00:トラック運転手、転生する
その後少し偉そうな神様に聞いた話を箇条書きするとこうだ。
・今迄の世界で俺──轟運は死んだ
・死んだ事実がある以上、今迄の世界には戻れない
・だから別の世界に転生する
ここで気になったのは二つ、別の世界にはたしてトラックはあるのかと言う事。
……いや、今迄の世界に置いてきた家族や友人、職場の人間に別れを言えなかった事も惜しいが、死んでしまったものは仕方が無いし。決してトラックバカだからって訳じゃ無い……まぁ全員「トラックで死んだなら本望だろうよ」とか言いそうだけど。

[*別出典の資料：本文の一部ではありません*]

(* ===== verification/FdTable.v ===== *)
(** * File descriptors (kernel/src/fd.rs)

    The one table of open files of the kernel: a path, an offset and flags per
    descriptor.  Descriptors are not per process; what a process may do with a
    number is decided by its capability table (SyscallCap). *)
From S2P Require Import Prelude Bytes Text Disk AddrSpace ProcFs Vfs.

(** kernel/src/fd.rs:5-8 [O_RDONLY] *)
Definition O_RDONLY : Z := 0.
Definition O_WRONLY : Z := 1.
Definition O_RDWR : Z := 2.
Definition O_CREAT : Z := 64.

(** kernel/src/fd.rs:10-12 [SEEK_SET] *)
Definition SEEK_SET : Z := 0.
Definition SEEK_CUR : Z := 1.
Definition SEEK_END : Z := 2.

(** kernel/src/fd.rs:14-21 [FileDescriptor] *)
Record FileDescriptor := mkFd {
  fd_number : nat;
  fd_path : bytes;
  fd_offset : Z;
  fd_flags : Z;
  fd_ref_count : Z;
}.
Definition set_offset (o : Z) (d : FileDescriptor) : FileDescriptor :=
  mkFd (fd_number d) (fd_path d) o (fd_flags d) (fd_ref_count d).

Definition MAX_FDS : nat := 256.

(** kernel/src/fd.rs:23-25 [FdTable] *)
Record Storage (D : Type) := mkStorage { files : Fs D; fds : list (option FileDescriptor) }.
Arguments mkStorage {D}. Arguments files {D}. Arguments fds {D}.

Definition set_files {D} (f : Fs D) (s : Storage D) : Storage D := mkStorage f (fds s).
Definition set_fds {D} (l : list (option FileDescriptor)) (s : Storage D) : Storage D := mkStorage (files s) l.

(** kernel/src/fd.rs:28-31 [FdTable::new] *)
Definition fd_table_new : list (option FileDescriptor) := replicate MAX_FDS None.

(** The sum of two [isize]; [None] is the overflow panic. *)
Definition signed_add (a b : Z) : option Z :=
  let r := (a + b)%Z in if decide (- 2 ^ 63 ≤ r < 2 ^ 63)%Z then Some r else None.

Section operations.
Context {D : Type} `{!Drive D}.
Abbreviation op := (comp (Storage D) string).

Definition on_fs {A} (m : comp (Fs D) string A) : op A := zoom files set_files m.
(** [m.is_ok()] *)
Definition succeeds {A} (m : op A) : op bool :=
  r ← attempt m; mret (match r with inr _ => true | inl _ => false end).

(** kernel/src/fd.rs:33-58 [FdTable::open] *)
Definition fd_open (path : bytes) (flags : Z) : op nat :=
  s ← get;
  '(fd, _) ← ok_or (list_find (λ f, f = None) (fds s)) "No free fd";
  found ← on_fs (file_exists path);
  exists_ ← (if (found : bool) then mret true else
             d ← on_fs (is_dir path);
             if (d : bool) then mret false else
             r ← succeeds (on_fs (read_file path));
             if (r : bool) then mret true else on_fs (is_seeded_binary path));
  (if (exists_ : bool) then mret tt
   else if negb (Z.land flags O_CREAT =? 0)%Z then on_fs (write_file path [])
   else throw "File not found");;
  modify (λ s, set_fds (<[fd := Some (mkFd fd path 0 flags 1)]> (fds s)) s);;
  mret fd.

(** A descriptor that is open *)
Definition descriptor (fd : Z) : op FileDescriptor :=
  s ← get; ok_or (o ← fds s !! Z.to_nat fd; o) "Invalid fd".

(** kernel/src/fd.rs:60-66 [FdTable::close] *)
Definition fd_close (fd : Z) : op unit :=
  s ← get;
  reject_if ((256 <=? fd)%Z || bool_decide ((o ← fds s !! Z.to_nat fd; o) = None)) "Invalid fd";;
  put (set_fds (<[Z.to_nat fd := None]> (fds s)) s).

(** [desc.offset = o] *)
Definition move_to (fd : Z) (d : FileDescriptor) (o : Z) : op unit :=
  modify (λ s, set_fds (<[Z.to_nat fd := Some (set_offset o d)]> (fds s)) s).

(** The bytes that are copied into the buffer of [room] bytes —
    kernel/src/fd.rs:68-83 [FdTable::read] *)
Definition fd_read (fd : Z) (room : nat) : op bytes :=
  desc ← descriptor fd;
  reject_if (negb (Z.land (fd_flags desc) O_WRONLY =? 0)%Z && (Z.land (fd_flags desc) O_RDWR =? 0)%Z)
    "Bad fd flags for reading";;
  seeded ← on_fs (is_seeded_binary (fd_path desc));
  buf ← on_fs (if (seeded : bool) then read_file_from_path_chunk (fd_path desc) (fd_offset desc) room
               else read_file_chunk (fd_path desc) (fd_offset desc) room);
  o ← unwrap (fits 64 (fd_offset desc + Z.of_nat (length buf)));
  move_to fd desc o;;
  mret buf.

(** kernel/src/fd.rs:85-94 [FdTable::write] *)
Definition fd_write (fd : Z) (buf : bytes) : op nat :=
  desc ← descriptor fd;
  reject_if ((Z.land (fd_flags desc) O_WRONLY =? 0)%Z && (Z.land (fd_flags desc) O_RDWR =? 0)%Z)
    "Bad fd flags for writing";;
  len ← on_fs (write_file_chunk (fd_path desc) (fd_offset desc) buf);
  o ← unwrap (fits 64 (fd_offset desc + Z.of_nat len));
  move_to fd desc o;;
  mret len.

(** kernel/src/fd.rs:96-117 [FdTable::lseek] *)
Definition fd_lseek (fd offset whence : Z) : op Z :=
  desc ← descriptor fd;
  seeded ← on_fs (is_seeded_binary (fd_path desc));
  content_len ← on_fs (if (seeded : bool) then get_file_size_from_path (fd_path desc)
                       else get_file_size (fd_path desc));
  new_offset ←
    (if (whence =? SEEK_SET)%Z then mret offset
     else if (whence =? SEEK_CUR)%Z then unwrap (signed_add (to_signed 64 (fd_offset desc)) offset)
     else if (whence =? SEEK_END)%Z then unwrap (signed_add (Z.of_nat content_len) offset)
     else throw "Invalid whence");
  reject_if (new_offset <? 0)%Z "Invalid offset";;
  move_to fd desc new_offset;;
  mret new_offset.
End operations.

もう一つは俺が轢き殺してしまっただろう女の子の事だ。
生きている、のは難しいだろう。芯の無い人形の様に吹っ飛んだからな、小学生の頃受けた自転車演習の人形みたいに。せめて苦しみなく即死だった事を願う。
そんで俺は過失致死罪とかになってんのかな、そんがいばいしょーだっけ? すまんおかん。でも俺結構貯金あるし、あとちゃんと信号守ってたよ。仕事してくれよドライブレコーダー、壊れてないと良いんだけど。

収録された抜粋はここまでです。